“I don’t think so.”
“Besides, the material is not here to make a corking nine. You can’t make a first-class ball team out of second-class material.”
“I believe the material is here,” said Merry, quietly; “but I do not think it is all on the nine. I got Hodge on, and now I am going to have Browning.”
“Oh, come, Merry!” gasped Bruce. “I’ll do almost anything for you, but I can’t torture myself to work off flesh in a hurry. Besides, I could not get enough off to——”

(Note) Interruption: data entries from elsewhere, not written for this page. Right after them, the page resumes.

Fixpoint directives (st : pstate) (fmt : string) : option (list directive) :=
  match fmt with
  | EmptyString =>
      match st with
      | in_text => Some []
      | _ => None
      end
  | String c rest =>
      let conv w p :=
        if is_conv c
        then option_map (cons (d_conv w p c)) (directives in_text rest)
        else None in
      let conv_or_length w p :=
        if Ascii.eqb c "l" then directives (in_length w p) rest else conv w p in
      match st with
      | in_text =>
          if Ascii.eqb c "%" then directives (in_width None) rest
          else option_map (cons (d_char c)) (directives in_text rest)
      | in_width w =>
          match digit_of c, w with
          | Some k, _ => directives (in_width (push_digit w k)) rest
          | None, None =>
              if Ascii.eqb c "%"
              then option_map (cons (d_char c)) (directives in_text rest)
              else if Ascii.eqb c "." then directives (at_dot w) rest
              else conv_or_length w prec_none
          | None, Some _ =>
              if Ascii.eqb c "." then directives (at_dot w) rest
              else conv_or_length w prec_none
          end
      | at_dot w =>
          match digit_of c with
          | Some k => directives (in_prec w (prec_lit k)) rest
          | None =>
              if Ascii.eqb c "*" then directives (in_prec w prec_star) rest
              else conv_or_length w (prec_lit 0)
          end
      | in_prec w p =>
          match digit_of c, p with
          | Some k, prec_lit n => directives (in_prec w (prec_lit (10 * n + k))) rest
          | Some _, _ => None
          | None, _ => conv_or_length w p
          end
      | in_length w p => conv w p
      end
  end.
Definition extract_special_patterns (self : self_t) (text : str) : gset str * self_t :=
  let patterns := findall_special U text in
  let text := foldl (fun text pattern => replace pattern [] text) text patterns in
  (list_to_set patterns,
   {| stop_words := stop_words self; cleaned_text := Some text |}).

Definition remove_special_characters (text : str) : str :=
  let text := sub_nonword U text in
  let text := sub_digits U [32] text in
  strip U (sub_spaces U text).

Definition remove_stop_words (self : self_t) (text : str) : gset str :=
  let words := cut text in
  list_to_set (filter (fun word => word ∉ stop_words self) words).

Definition preprocess (self : self_t) (text : str) : result (gset str * self_t) :=
  let '(special_patterns, self) := extract_special_patterns self text in
  text ← match cleaned_text self with
         | Some text => Ok text
         | None => Raise (AttributeError "cleaned_text")
         end;
  let text := normalize_text text in
  let text := remove_special_characters text in
  let words := remove_stop_words self text in
  let words := filter (fun word => strip U word ≠ []) words in
  Ok (words ∪ special_patterns, self).

(** [main]; [user_input] is the line read by [input]. *)
Definition main (fs : gmap string str) (user_input : str) : result (gset str) :=
  let preprocessor := init fs "../dat/stop_words/stop_words_full.txt" in
  '(processed_input, _) ← preprocess preprocessor user_input;
  Ok processed_input.

End WithEnvironment.

End InputProcessor.

(** ** A segmenter to run the code with *)

Module Segmenter.
Import Chars.

Definition ascii_alnum (c : Z) : bool := ascii_alpha c || ascii_digit c.

(** What [jieba.cut] returns on text without dictionary words: a run of
    ASCII letters and digits is one token, any other character is a token
    of its own. *)
Fixpoint cut_runs (text : str) : list str :=
  match text with
  | [] => []
  | c :: rest =>
      match cut_runs rest with
      | (d :: w) :: words =>
          if ascii_alnum c && ascii_alnum d then (c :: d :: w) :: words
          else [c] :: (d :: w) :: words
      | words => [c] :: words
      end
  end.

End Segmenter.

(** ** The vocabulary of the properties *)

(** The full-width form of a printable ASCII character, and the
    ideographic space for the space. *)
Definition to_full_width (c : Z) : Z :=
  if c =? 32 then 0x3000
  else if (0x21 <=? c) && (c <=? 0x7E) then c + 0xfee0
  else c.

(** A fresh preprocessor whose stop-word file is missing. *)
Definition no_stop_words : ChineseTextPreprocessor.self_t :=
  ChineseTextPreprocessor.init Chars.corpus_db ∅ "../dat/stop_words/stop_words_full.txt".

(** The stop words as the description of the resource has them: one per
    distinct non-empty trimmed line. *)
Definition nonempty_trimmed_lines (U : Chars.unicode_db) (content : str) : gset str :=
  list_to_set (filter (fun w => w <> []) (map (Py.strip U) (Py.readlines content))).

(** A stop-word file with a blank line: "a", "", "b". *)
Definition blank_line_fs : gmap string str :=
  {[ "stop_words.txt"%string := [97; 10; 10; 98; 10] ]}.

(** No whitespace follows whitespace; [prev] tells whether the character
    before the text is whitespace. *)
Fixpoint single_spaced (U : Chars.unicode_db) (prev : bool) (text : str) : bool :=
  match text with
  | [] => true
  | c :: rest =>
      if Chars.is_space U c then negb prev && single_spaced U true rest
      else single_spaced U false rest
  end.

(** Entry [(i, j)] of a matrix and the question of row [i], for indices
    in range. *)
Definition entry (m : Corpus.matrix) (i j : nat) : Q :=
  default 0%Q (m !! i ≫= fun r => r !! j).

Definition question_at (data : list Corpus.row) (i : nat) : str :=
  default [] (Corpus.Question <$> data !! i).

(** An [n] by [n] matrix. *)
Definition square (n : nat) (m : Corpus.matrix) : Prop :=
  length m = n /\ Forall (fun r => length r = n) m.

(** The index pairs [(i, j)] with [i < j < n], row by row. *)
Definition upper_pairs (n : nat) : list (nat * nat) :=
  Py.range 0 n ≫= fun i => pair i <$> Py.range (i + 1) n.

(** The similarity of the pair exceeds the threshold. *)
Definition above (m : Corpus.matrix) (threshold : Q) (ij : nat * nat) : Prop :=
  Corpus.gt (entry m ij.1 ij.2) threshold = true.

#[global] Instance above_dec (m : Corpus.matrix) (threshold : Q) (ij : nat * nat) :
  Decision (above m threshold ij) :=
  decide (Corpus.gt (entry m ij.1 ij.2) threshold = true).

Definition pair_questions (data : list Corpus.row) (ij : nat * nat) : str * str :=
  (question_at data ij.1, question_at data ij.2).

(** The score of corpus entry [i]. *)
Definition score (sims : list Q) (i : nat) : Q := default 0%Q (sims !! i).

(** What the ranking relies on from [argsort]: its result lists every
    index once, by ascending score. *)
Definition sorts_ascending (argsort : list Q -> list nat) : Prop :=
  forall sims,
    argsort sims ≡ₚ seq 0 (length sims) /\
    StronglySorted (fun a b => (score sims a <= score sims b)%Q) (argsort sims).

(** What the check relies on from scikit-learn: the vectorizer returns
    one row per document, and the similarity of [a] and [b] has one row
    per row of [a] and one column per row of [b]. *)
Definition one_row_per_document
    (fit_transform : list str -> result Corpus.matrix) : Prop :=
  forall docs X, fit_transform docs = Ok X -> length X = length docs.

Definition pairwise_shape
    (cosine_similarity : Corpus.matrix -> Corpus.matrix -> result Corpus.matrix) : Prop :=
  forall a b sims, cosine_similarity a b = Ok sims ->
    length sims = length a /\ Forall (fun r => length r = length b) sims.

(** The question of a row of the input file of the batch script. *)
Definition question_of_row (U : Chars.unicode_db) (row : list str) : str :=
  Py.strip U (default [] (row !! 1%nat)).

“You can get off enough in ten days so you will be able to play ball all right. I want you for your batting. Batters count. You are a good hitter, and the team is weak at the bat. It’s no use, Bruce; I want you, and am going to have you. You must quit drinking beer and smoking cigarettes. You must go into training to-morrow, and you must work hard to get off superfluous flesh. One week from Saturday you go on the nine.”
It was useless for Browning to beg; Merry had decided, and the big fellow could not get out of it.
“I wouldn’t do it for any other man living,” declared the lazy student; “but I suppose I’ll have to for you. You are a perfect tyrant, anyway. What you say goes.”
“And what he says is right,” declared the confident Hodge.
“Then I will say right here,” spoke Frank, with quiet assurance, “that Yale will have a nine that will be the surprise of the season. We are going after that pennant, and Princeton and Harvard will have to hustle to win.”
Hodge nodded. He was thinking of Merriwell’s marvelous double-shoot.